Anggota KPAI akan Bertemu Anak Korban TPPO di Jakarta Utara

    Anak-anak korban TPPO dijajakan melalui aplikasi pesan online MiChat.

    REPUBLIKA.CO.ID, JAKARTA – Anggota Komisi Perlindungan Anak Indonesia (KPAI) Ai Mariyati akan menemui korban anak di bawah umur, AC (11), yang diselamatkan polisi dari tindak pidana perdagangan orang (TIP) di Gading Nias Tower Apartemen Emerald , Kelapa Gading, Jakarta Utara.

    “Kami akan temui korban, karena ini sangat melukai hatinya,” kata Ai saat ditemui di Mapolda Metro Jakarta Utara, Rabu (7/4).

    AC adalah siswi kelas 5 SD yang menjadi korban perdagangan orang oleh tersangka DF (27). Ia dijajakan dengan tarif Rp. 450 ribu oleh tersangka melalui aplikasi pesan online MiChat.

    Ai yang tergabung dalam KPAI Bidang Perdagangan dan Eksploitasi Anak itu mendesak polisi untuk mengungkap siapa pembeli bocah lelaki itu. “Kami mendorong polisi untuk mengungkap siapa pembeli anak ini? Itu masih tindak pidana,” kata Ai.

    Ai menambahkan, KPAI mengapresiasi polisi karena telah menggagalkan rencana tersangka sebelum terjadi insiden yang tidak diinginkan terhadap korban. Polres Kelapa Gading Bareskrim Polres Kelapa Gading pimpinan AKP M Fajar menangkap pelaku di Apartemen Gading Nias Residence, Emerald Tower.

    “Ini salah satu bentuk tindakan yang kami hargai. Saya prihatin dan tentunya sangat diperhatikan KPAI karena anak-anak kelas V SD itu tidak bisa kita bayangkan, sudah tergabung dalam jaringan sindikat tindak pidana trafiking,” kata Ai.

    Dari pengakuan tersangka hingga penyidik ​​terlihat bagaimana upayanya menjerat para korban yang dinilai tidak mampu berfikir secara matang dan ekonomis dapat dikatakan dalam kondisi rawan karena kebutuhan yang mendesak dan lain sebagainya.

    “Menurut saya tipologi ini sangat sesuai dengan aturan kita dalam UU Pidana Perdagangan Manusia,” kata Ai.

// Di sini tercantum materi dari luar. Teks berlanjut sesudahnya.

(** * LiveMusicHelper: the streaming playback engine of lutox

    A shallow embedding of [utils/LiveMusicHelper.ts]: the playback state
    machine, the chunk scheduler, the fallback mixer, the delay effect
    setters, the recorder and its WAV encoder.

    Conventions.
    - A JavaScript number that holds a time, a gain, a weight or a sample is
      a finite rational [Qc]; [NaN] and the infinities are outside the model.
      The sample conversion of the encoder loses nothing by it: on a 32-bit
      float sample the comparison, [Math.min], [Math.max], the product by
      32767 or 32768 and the truncation are exact in double precision, so
      the rational result is the one the program computes. The same holds
      of the comparisons and [Math.min] on weights and times. The sums and
      products on times and gains ([currentTime + 0.1], [amount * 0.7]) are
      taken in the rationals, without the rounding of doubles.
    - Frame counts, channel indices and byte offsets are [nat]; the bytes of
      an [ArrayBuffer] are [Z] in [0, 256).
    - A thrown exception is [None] in the option monad.
    - An [async] method is cut at each [await]: the code before it is one
      function, the code after it another, and the engine keeps the list of
      suspended continuations. *)

(** Besides the engine, the development embeds the page around it: the
    undo history ([utils/HistoryManager.ts]), [utils/debounce.ts], the level
    meter ([utils/AudioAnalyser.ts]), the presets ([utils/PresetManager.ts]),
    the knob and MIDI handlers of the components, and the listeners of
    [index.tsx] that tie them to the engine. The services of the browser
    they call are modelled by the state those services keep: the pending
    window timers and animation frame requests, each under its handle, and
    the item of [localStorage]. Times of window timers are integers, in
    milliseconds. *)

From Stdlib Require Import ZArith QArith Qcanon String Ascii Lia.
From stdpp Require Import base tactics option list numbers strings functions gmap.
From stdpp Require Import sorting.

Open Scope Z_scope.

(** ** Numbers *)

Definition qz (z : Z) : Qc := Qc_of_Z z.
Definition qfrac (n : Z) (d : positive) : Qc := Q2Qc (Qmake n d).

Definition Qcmin (a b : Qc) : Qc := if decide (a ≤ b)%Qc then a else b.
Definition Qcmax (a b : Qc) : Qc := if decide (a ≤ b)%Qc then b else a.

(** [x | 0] on a number inside the 32-bit range: truncation toward zero. *)
Definition toInt32 (x : Qc) : Z := Z.quot (Qnum (this x)) (Zpos (Qden (this x))).

(** ** Audio buffers (the Web Audio [AudioBuffer]) *)

Abbreviation Float32Array := (list Qc).

Record AudioBuffer := mkAudioBuffer {
  sampleRate : Z;
  frames : nat;                       (* [buffer.length] *)
  channelData : list Float32Array;
}.

Definition numberOfChannels (b : AudioBuffer) : nat := length (channelData b).

(** [buffer.duration] *)
Definition duration (b : AudioBuffer) : Qc :=
  (qz (Z.of_nat (frames b)) / qz (sampleRate b))%Qc.

(** What the platform guarantees of every [AudioBuffer]: at least one
    channel, at least one frame, and every channel holds [frames] samples. *)
Definition wf_buffer (b : AudioBuffer) : Prop :=
  (0 < numberOfChannels b)%nat ∧ (0 < frames b)%nat ∧ 0 < sampleRate b ∧
  Forall (λ ch : Float32Array, length ch = frames b) (channelData b).

(** [buffer.getChannelData(channel)]: IndexSizeError out of range. *)
Definition getChannelData (b : AudioBuffer) (channel : nat) : option Float32Array :=
  channelData b !! channel.

(** [context.createBuffer(channels, length, rate)]: silence. The arguments
    the engine passes come from an existing buffer, so the platform's range
    check on them cannot fail. *)
Definition createBuffer (channels len : nat) (rate : Z) : AudioBuffer :=
  mkAudioBuffer rate len (replicate channels (replicate len 0%Qc)).

(** The copy loop of [copyToChannel]: elements that would land past the end
    of the destination are not copied. *)
Fixpoint copy_into (dst : Float32Array) (src : Float32Array) (k : nat) : Float32Array :=
  match src with
  | [] => dst
  | x :: src' => copy_into (<[k := x]> dst) src' (S k)
  end.

(** [result.copyToChannel(source, channel, offset)]: IndexSizeError when the
    channel does not exist. *)
Definition copyToChannel (result : AudioBuffer) (source : Float32Array)
    (channel offset : nat) : option AudioBuffer :=
  dst ← channelData result !! channel;
  Some (mkAudioBuffer (sampleRate result) (frames result)
          (<[channel := copy_into dst source offset]> (channelData result))).

(** ** Recorder: concatenation *)

(** [for (const buffer of buffers) totalLength += buffer.length] *)
Definition totalLength (buffers : list AudioBuffer) : nat :=
  foldl (λ acc b, acc + frames b)%nat 0%nat buffers.

(** The inner loop of [concatenateAudioBuffers], over the channels still to
    copy. *)
Fixpoint copy_channels (result : AudioBuffer) (buffer : AudioBuffer)
    (channels : list nat) (offset : nat) : option AudioBuffer :=
  match channels with
  | [] => Some result
  | channel :: rest =>
      data ← getChannelData buffer channel;
      result' ← copyToChannel result data channel offset;
      copy_channels result' buffer rest offset
  end.

(** The outer loop, threading [offset]. *)
Fixpoint copy_buffers (result : AudioBuffer) (buffers : list AudioBuffer)
    (numChannels : nat) (offset : nat) : option AudioBuffer :=
  match buffers with
  | [] => Some result
  | buffer :: rest =>
      result' ← copy_channels result buffer (seq 0 numChannels) offset;
      copy_buffers result' rest numChannels (offset + frames buffer)
  end.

    Karena itu, ia berharap kasus ini bisa menjadi perhatian semua pihak karena sangat menggugah hati nurani siapa pun. “Saya yakin di sinilah hukum akan berdiri tegak sesuai dengan kapasitas yang diatur dalam undang-undang ini,” ujarnya.

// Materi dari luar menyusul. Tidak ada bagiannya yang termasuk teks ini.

(** X12. A malformed group configuration never lets a member pass: without a
    [token] or a [min_balance] entry the check answers [False] at once,
    before any provider is asked; with a threshold that is not a number it
    answers [False] whatever the providers say. *)
Theorem malformed_config_fails_closed (E : Env) (cfg addr : pyval) (w : World) :
  (forall e, py_getitem cfg "token" = Raise e ->
     verify_user_balance E cfg addr w = (Ret false, w)) /\
  (forall e, py_getitem cfg "min_balance" = Raise e ->
     verify_user_balance E cfg addr w = (Ret false, w)) /\
  (forall min, py_getitem cfg "min_balance" = Ret min -> num_of min = None ->
     fst (verify_user_balance E cfg addr w) = Ret false).
Proof.
  split; [|split].
  - intros e He. unfold verify_user_balance, try_except. by rewrite He.
  - intros e He. unfold verify_user_balance, try_except. rewrite He.
    by destruct (py_getitem cfg "token").
  - intros min Hmin Hnum.
    destruct (py_getitem cfg "token") as [token|e] eqn:Ht.
    2: { unfold verify_user_balance, try_except. by rewrite Ht. }
    destruct (py_get cfg "chain_id" (JStr "eth")) as [chain|e] eqn:Hc.
    2: { unfold verify_user_balance, try_except. by rewrite Ht, Hmin, Hc. }
    destruct (moralis_attempt_total E addr token chain w) as (f1 & w1 & Hp).
    rewrite (verify_user_balance_eq E cfg addr w token min chain f1 w1) by done.
    assert (Hno : forall r, compliance r min = false).
    { intros [f|e]; [|done]. unfold compliance, py_ge. cbn [num_of]. by rewrite Hnum. }
    destruct (float_le f1 (FFin 0)); cbn [fst]; by rewrite Hno.
Qed.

    Ai pun mendorong Kapolres Metro Jakarta Utara Kombes Pol Guruh Arif Darmawan untuk memprioritaskan rehabilitasi AC yang tepat hingga pulih dari trauma yang mungkin timbul. “Karena anak-anak SD kelas V menurut saya perlu dukungan penuh dan optimalisasi pemantauan terhadap korban untuk mendapatkan pemulihan setelah ini,” kata Ai.

    KPAI juga menyoroti peran orang tua korban dalam kasus tersebut dan untuk itu menunggu pemeriksaan lebih lanjut dari Tim Penyidik ​​(TP) Satuan Pelayanan Perempuan dan Anak (PPA) Polres Metro Jakarta Utara. Ini selalu didahului dengan tipologi pendidikan anak usia dini, ”kata Ai.